People v. Scott, 152 Ill. App. 3d 868 (1987)

March 5, 1987 · Illinois Appellate Court · No. 5—86—0039
152 Ill. App. 3d 868

THE PEOPLE OF THE STATE OF ILLINOIS, Plaintiff-Appellee, v. ROBERT LEWIS SCOTT, Defendant-Appellant.

Fifth District

No. 5—86—0039

Opinion filed March 5, 1987.

*869Daniel M. Kirwan and Dan W. Evers, both of State Appellate Defender’s Office, of Mt. Vernon, for appellant.

John P. Coady, State’s Attorney, of Taylorville (Kenneth R. Boyle and Stephen E. Norris, both of State’s Attorneys Appellate Prosecutor’s Office, and Neil F. Flynn, of counsel), for the People.

PRESIDING JUSTICE KARNS

delivered the opinion of the court:

Defendant, Robert Lewis Scott, appeals from a judgment of conviction entered on a jury verdict in the circuit court of Christian County finding him guilty of the offense of unlawful possession of a *870controlled substance in violation of section 402(b) of the Illinois Controlled Substance Act (Ill. Rev. Stat. 1985, ch. 56½, par. 1402(b)). He was sentenced to years of imprisonment. Defendant was also charged with obstruction of justice, but no verdict was returned.

On May 9, 1985, at approximately 1:30 a.m., emergency personnel were dispatched to the apartment shared by defendant and Shannon Morganson.

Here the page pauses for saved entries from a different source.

(* ===== verification/P9Sim.v ===== *)
(** * The server does not depend on the host state it is given

    Two host states with the same file tree, and two interceptors that answer
    alike, are indistinguishable to the 9P server: it gives the same replies.
    Used for the decorator [WriteTrackingInterceptor], which the sandbox puts
    between the server and the undo interceptor.

    The second part says what the replies of a request are. *)

From stdpp Require Import base gmap strings list.
From S2P Require Import Prelude HostFs Common WriteInterceptor PathValidation RecentWrites P9Wire P9Messages P9Ops P9Server.
#[local] Open Scope Z_scope.

(** Same result, related states. *)
Definition simulates {S1 S2 E A} (R : S1 → S2 → Prop) (m1 : stm S1 E A) (m2 : stm S2 E A) : Prop :=
  ∀ s1 s2, R s1 s2 → (m1 s1).1 = (m2 s2).1 ∧ R (m1 s1).2 (m2 s2).2.

Create HintDb simulates discriminated.

Section rules.
Context {S1 S2 E : Type} (R : S1 → S2 → Prop).

Lemma sim_ret {A} (a : A) : simulates R (mret (M := stm S1 E) a) (mret (M := stm S2 E) a).
Proof. by intros s1 s2 ?. Qed.
Lemma sim_throw {A} (e : E) : simulates R (throw (A := A) e) (throw e).
Proof. by intros s1 s2 ?. Qed.
Lemma sim_lift {A} (o : outcome E A) : simulates R (lift o) (lift o).
Proof. by intros s1 s2 ?. Qed.
Lemma sim_gets {A} (f : S1 → A) (g : S2 → A) :
  (∀ s1 s2, R s1 s2 → f s1 = g s2) → simulates R (gets (E := E) f) (gets g).
Proof. intros Hf s1 s2 HR. split; [|done]. simpl. by rewrite (Hf s1 s2). Qed.
Lemma sim_modify (f : S1 → S1) (g : S2 → S2) :
  (∀ s1 s2, R s1 s2 → R (f s1) (g s2)) → simulates R (modify (E := E) f) (modify g).
Proof. intros Hf s1 s2 HR. split; [done|]. by apply Hf. Qed.
Lemma sim_bind {A B} (m1 : stm S1 E A) m2 (f1 : A → stm S1 E B) f2 :
  simulates R m1 m2 → (∀ a, simulates R (f1 a) (f2 a)) → simulates R (m1 ≫= f1) (m2 ≫= f2).
Proof.
  intros Hm Hf s1 s2 HR. destruct (Hm s1 s2 HR) as [Hr Hs]. unfold mbind, stm_bind.
  destruct (m1 s1) as [[a|e|] s1'], (m2 s2) as [[]s2']; simplify_eq/=; [by apply Hf | done | done].
Qed.
Lemma sim_ignore {A} (m1 : stm S1 E A) m2 : simulates R m1 m2 → simulates R (ignore m1) (ignore m2).
Proof.
  intros Hm s1 s2 HR. destruct (Hm s1 s2 HR) as [Hr Hs]. unfold ignore.
  by destruct (m1 s1) as [[] ?], (m2 s2) as [[] ?]; simplify_eq/=.
Qed.
Lemma sim_try {A} (m1 : stm S1 E A) m2 : simulates R m1 m2 → simulates R (try m1) (try m2).
Proof.
  intros Hm s1 s2 HR. destruct (Hm s1 s2 HR) as [Hr Hs]. unfold try.
  by destruct (m1 s1) as [[] ?], (m2 s2) as [[] ?]; simplify_eq/=.
Qed.
End rules.
(* ===== verification/P9Total.v ===== *)
(** * Every request is answered

    No system call of the model panics, no decoder does, and the handlers add
    no panic of their own; so with an interceptor whose hooks do not panic the
    server answers every request. *)

From stdpp Require Import base gmap strings list.
From S2P Require Import Prelude HostFs Common WriteInterceptor RecentWrites P9Wire P9Messages P9Ops P9Server P9Sim.
#[local] Open Scope Z_scope.

(** ** System calls return *)

Definition returns {E A} (o : outcome E A) : Prop := o ≠ Panic.

Create HintDb returns discriminated.

Lemma returns_ok {E A} (a : A) : returns (E := E) (Ok a).
Proof. done. Qed.
Lemma returns_err {E A} (e : E) : returns (A := A) (Err e).
Proof. done. Qed.
Lemma returns_kind {A} k : returns (A := A) (err k).
Proof. done. Qed.
Lemma returns_bind {E A B} (o : outcome E A) (f : A → outcome E B) :
  returns o → (∀ a, returns (f a)) → returns (o ≫= f).
Proof. intros Ho Hf. destruct o; [apply Hf | done | done]. Qed.
Lemma returns_fmap {E A B} (o : outcome E A) (f : A → B) : returns o → returns (f <$> o).
Proof. by destruct o. Qed.
Lemma returns_ok_or {E A} (o : option A) (e : E) : returns (ok_or o e).
Proof. by destruct o. Qed.
#[export] Hint Resolve returns_ok returns_err returns_kind returns_ok_or returns_fmap : returns.
Lemma frame_attach r : keeps (handle_attach h r).
Proof. unfold handle_attach, qid_from_path. guarantee. Qed.
Lemma frame_clunk r : keeps (handle_clunk r).
Proof. unfold handle_clunk. guarantee. Qed.
Lemma frame_remove r : keeps (handle_remove h r).
Proof. unfold handle_remove. guarantee. Qed.
Lemma frame_walk r : keeps (handle_walk h r).
Proof. unfold handle_walk. guarantee. Qed.
Lemma frame_getattr r : keeps (handle_getattr h more r).
Proof. unfold handle_getattr, qid_from_path. guarantee. Qed.
Lemma frame_setattr r : keeps (handle_setattr h r).
Proof. unfold handle_setattr. guarantee. Qed.
Lemma frame_lopen r m : keeps (handle_lopen h r m).
Proof. unfold handle_lopen, qid_from_path, open_with_flags. guarantee. Qed.
Lemma frame_lcreate r m : keeps (handle_lcreate h r m).
Proof. unfold handle_lcreate, qid_from_path. guarantee. Qed.
Lemma frame_read r : keeps (handle_read r).
Proof. unfold handle_read, seek, file_read. guarantee. Qed.
Lemma frame_write r : keeps (handle_write h r).
Proof. unfold handle_write, seek, file_write. guarantee. Qed.
Lemma frame_fsync r : keeps (handle_fsync r).
Proof. unfold handle_fsync. guarantee. Qed.
Lemma frame_readdir r : keeps (handle_readdir h r).
Proof. unfold handle_readdir. guarantee. Qed.
Lemma frame_mkdir r : keeps (handle_mkdir h r).
Proof. unfold handle_mkdir, qid_from_path. guarantee. Qed.
Lemma frame_unlinkat r : keeps (handle_unlinkat h r).
Proof. unfold handle_unlinkat. guarantee. Qed.
Lemma frame_renameat r : keeps (handle_renameat h r).
Proof. unfold handle_renameat. guarantee. Qed.
Lemma frame_statfs fid : keeps (handle_statfs fid).
Proof. unfold handle_statfs. guarantee. Qed.
Lemma frame_symlink r : keeps (handle_symlink h r).
Proof. unfold handle_symlink, qid_from_path. guarantee. Qed.
Lemma frame_readlink r : keeps (handle_readlink r).
Proof. unfold handle_readlink. guarantee. Qed.
Lemma frame_link r : keeps (handle_link r).
Proof. unfold handle_link. guarantee. Qed.
#[local] Hint Resolve frame_attach frame_clunk frame_remove frame_walk frame_getattr frame_setattr
  frame_lopen frame_lcreate frame_read frame_write frame_fsync frame_readdir frame_mkdir
  frame_unlinkat frame_renameat frame_statfs frame_symlink frame_readlink frame_link : guarantees.
Record LseekOut := mkLseekOut { LseekOut_offset : Z }.
#[export] Instance LseekOut_bytes : ByteValued LseekOut := {|
  layout := ([8])%nat;
  fields a := [LseekOut_offset a];
  of_fields l := mkLseekOut (field l 0);
|}.
#[export] Instance LseekOut_laws : ByteValuedLaws LseekOut.
Proof. byte_valued. Qed.

Record CopyfilerangeIn := mkCopyfilerangeIn {
  CopyfilerangeIn_fh_in : Z; CopyfilerangeIn_off_in : Z; CopyfilerangeIn_nodeid_out : Z;
  CopyfilerangeIn_fh_out : Z; CopyfilerangeIn_off_out : Z; CopyfilerangeIn_len : Z; CopyfilerangeIn_flags : Z
}.
#[export] Instance CopyfilerangeIn_bytes : ByteValued CopyfilerangeIn := {|
  layout := ([8; 8; 8; 8; 8; 8; 8])%nat;
  fields a := [CopyfilerangeIn_fh_in a; CopyfilerangeIn_off_in a; CopyfilerangeIn_nodeid_out a;
    CopyfilerangeIn_fh_out a; CopyfilerangeIn_off_out a; CopyfilerangeIn_len a; CopyfilerangeIn_flags a];
  of_fields l := mkCopyfilerangeIn (field l 0) (field l 1) (field l 2) (field l 3) (field l 4) (field l 5)
    (field l 6);
|}.
#[export] Instance CopyfilerangeIn_laws : ByteValuedLaws CopyfilerangeIn.
Proof. byte_valued. Qed.

Record ExtHeader := mkExtHeader { ExtHeader_size : Z; ExtHeader_ext_type : Z }.
#[export] Instance ExtHeader_bytes : ByteValued ExtHeader := {|
  layout := ([4; 4])%nat;
  fields a := [ExtHeader_size a; ExtHeader_ext_type a];
  of_fields l := mkExtHeader (field l 0) (field l 1);
|}.
#[export] Instance ExtHeader_laws : ByteValuedLaws ExtHeader.
Proof. byte_valued. Qed.

Record Secctx := mkSecctx { Secctx_size : Z; Secctx_padding : Z }.
#[export] Instance Secctx_bytes : ByteValued Secctx := {|
  layout := ([4; 4])%nat;
  fields a := [Secctx_size a; Secctx_padding a];
  of_fields l := mkSecctx (field l 0) (field l 1);
|}.
#[export] Instance Secctx_laws : ByteValuedLaws Secctx.
Proof. byte_valued. Qed.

Ms. Morganson was lying unconscious on a sofa bed with no pulse or respiration. When asked what had happened, defendant stated he thought Ms. Morganson had “mainlined” an overdose of cocaine. According to defendant, Ms. Morganson had gotten up to fix a drink. Defendant heard a noise in the kitchen and found her “flopping around” on the floor with a needle stuck in her arm. Defendant removed the needle and picked up a bag of white powder, which he believed to be cocaine, from the kitchen table and flushed them down the toilet. He then picked Ms. Morganson up, laid her on the bed, and called for emergency aid when she stopped breathing. Ms. Morganson died 31 hours later of a cocaine overdose. The autopsy revealed Ms. Morganson had been a drug user.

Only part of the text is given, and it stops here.